Rock pinks, members of a species known as Dianthus sylvestris, are long-lived perennial herbs that are rather common throughout the Alps. The species is gynomonoecious-gynodioecious, and now that you know about plant sexes, you translate this rather tedious jargon into the following greeny sexy sex taxinomy: this species has female-, hermaphroditic individuals, and “undecided” (gynomonoecious) plants bearing both female- (pistillate) and hermaphroditic (perfect) flowers.
In this post, we’ll investigate whether it is best considering sex at the flower level (we have here only pistillate or perfect flowers) or at the plant level (we have three kinds of plants). In other words, is mating influenced by the plant’s sex in this species?
First, as illustrated on the left, pistillate flowers are smaller than perfect ones.
Second, pistillate flowers cannot self-fertilize, since they lack stamens.
Third is trickier. Perfect flowers have both female and male organs (pistil and stamens), and could self. But the species evolved simple characteristics to prevent selfing, and each sex is expressed differentially in the flower timelife: stamen mature first and pollen is released before the pistil is mature. That is, the flower begins its life as male, and end up as a female. In the botanical jargon, this is known as protandrous dichogamy. Protandrous means maleness comes first, dichogamous means the two sex phases differ in time.

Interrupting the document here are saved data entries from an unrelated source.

(* ===== verification/Deployment.v ===== *)
(** * Package [deployment]: the builder and the rollout status

    [deployment.go] and [rollout_status.go] of [src/pkg/kubernetes/api/apps/v1/deployment].  The
    counts of a status are 32-bit integers, kept in [Z] with their wrap-around where the code
    subtracts.  The checks of a rollout are the values of a Go map: the order in which they are
    tried is a parameter. *)

From S2P Require Import Prelude GoStrings KubeApi Builder.
From S2P Require PodTemplate.
Open Scope string_scope. Open Scope list_scope.

Section Deployment.
Context {A : ApiTypes}.

(** ** [appsv1.Deployment] *)

Record DeploymentCondition := { dc_Type : string; dc_Reason : string }.

Record DeploymentStatus := {
  ObservedGeneration : Z;
  Replicas : Z;
  UpdatedReplicas : Z;
  ReadyReplicas : Z;
  AvailableReplicas : Z;
  Conditions : list DeploymentCondition }.

(** [Spec.Selector] is the [MatchLabels] of the selector. *)
Record Deployment := {
  d_Meta : ObjectMeta;
  d_Replicas : option Z;
  d_Selector : option (gmap string string);
  d_Strategy : string;
  d_Template : PodTemplateSpec;
  d_Status : DeploymentStatus }.
#[global] Instance Eta_Deployment : Eta Deployment := fun r =>
  {| d_Meta := d_Meta r; d_Replicas := d_Replicas r; d_Selector := d_Selector r;
     d_Strategy := d_Strategy r; d_Template := d_Template r; d_Status := d_Status r |}.

Definition DeploymentStatus_zero : DeploymentStatus :=
  {| ObservedGeneration := 0; Replicas := 0; UpdatedReplicas := 0; ReadyReplicas := 0;
     AvailableReplicas := 0; Conditions := [] |}.

Definition Deployment_zero : Deployment :=
  {| d_Meta := ObjectMeta_zero; d_Replicas := None; d_Selector := None; d_Strategy := "";
     d_Template := PodTemplateSpec_zero; d_Status := DeploymentStatus_zero |}.

(* Source: src/pkg/kubernetes/api/apps/v1/deployment/deployment.go *)

(** ** The builder *)

(** The wrapper [Deploy] holds a pointer that is never nil here. *)
Definition Predicate := Deployment -> bool.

But the species is still self-compatible, which means that if you apply pollen grains from the male stage onto stigma of the same flower when it turns female, you will obtain a fruit (in this species, a capsule) full of seeds. That is, dichogamy evolved to prevent selfing, though evolving auto-incompatibility would have been much more efficient. The reason is that hermaphroditic individuals can still self through geitonogamy, i.e. when several flowers are open simultaneously. You just need a pollinator passing by, visiting a flower in a male stage and then a flower in a female stage, on the same plant.
A fairly common exercise in plant biology is to investigate outcrossing or selfing rates in your favorite species. With a little bit of simple genetics, you can tease apart offspring that are born of self-pollination events (your mom is also your dad, so that your genotype is constituted uniquely by mom’s alleles), and offspring that are born of outcrossing (mom and dad are different individuals, so that your genotype contain some alleles that are different from mom’s ones). You can then calculate a ratio of offspring that are resulting from either mating event. Please keep in mind that stigma receive pollen grains from multiple donors, so that a fruit is often constituted by half-sibs in plants. Some of which result from selfing.
This is what was done in the study* presented here (figure below). On the Y-axis, you have outcrossing rates (ranging from 0, i.e. complete selfing, to 1, i.e. complete outcrossing). Outcrossing rates were averaged by flower type by plant: pistillate flowers on female plants (FF), perfect flowers on pure hermaphrodites (HH), and pistillate or perfect flowers on mixed plants (FM and HM respectively). On the X-axis, you have the average size of each flower category.
So here are the results:
1– Pistillate flowers (FF) are highly outcrossing. This is no wonder since such flowers need pollen grains from other plants. (the only way they could have apparent selfing based on genetics is if they mate with a relative, a phenomenon called bi-parental inbreeding).
2– Perfect flowers from pure hermaphrodites (HH) have a selfing rate of about 20% (1 offspring every 5 results from self-fertilization). This gives an idea of the pollen flow within plants due to simultaneous open flowers.
And here are very interesting facts:
3– Pistillate flowers on mixed (gynomonoecious) plants (FM) have a selfing rate similar to that of flowers from pure hermaphrodites (ca 20%), while
4– perfect flowers on mixed plants (HM) have a higher outcrossing rate than their hermaphroditic colleagues on pure hermaphrodites (average selfing rate is 10% instead of 20%).
How is that possible?
Well, there’s a fairly simple explanation. That’s all about pollinators discrimination of flower size. Pink rock flower size is globally similar at the plant level, though they may differ between individuals (indeed, female plants have much smaller flowers compared to hermaphrodites). But on mixed plants, difference in size due to flower sex is highly contrasted within individuals. And guess what? Pollinators prefer bigger flowers. That is, when they visit a mixed plant with both flower types open simultaneously, they’ll visit perfect flowers first (because of their size), and pistillate flowers next. It means that perfect flowers on these plants will receive more pollen from the previously visited plant (an outcrossing event), while smaller pistillate flowers will receive more self-pollen (since the pollinators just visited a perfect flower from the same plant). And there we are!
So sex is not just a matter of flower kinds. It is also impacted by the sexual phenotype at the plant level (see, I didn’t use “gender“). And amazingly, this is also an illustration that higher organization levels can influence processes occuring at lower organization levels…
* Collin C. L and Shykoff J. A. (2003). Outcrossing rates in the gynomonoecious-gynodioecious species Dianthus sylvestris (caryophyllaceae). American Journal of Botany 90(4): 579–585.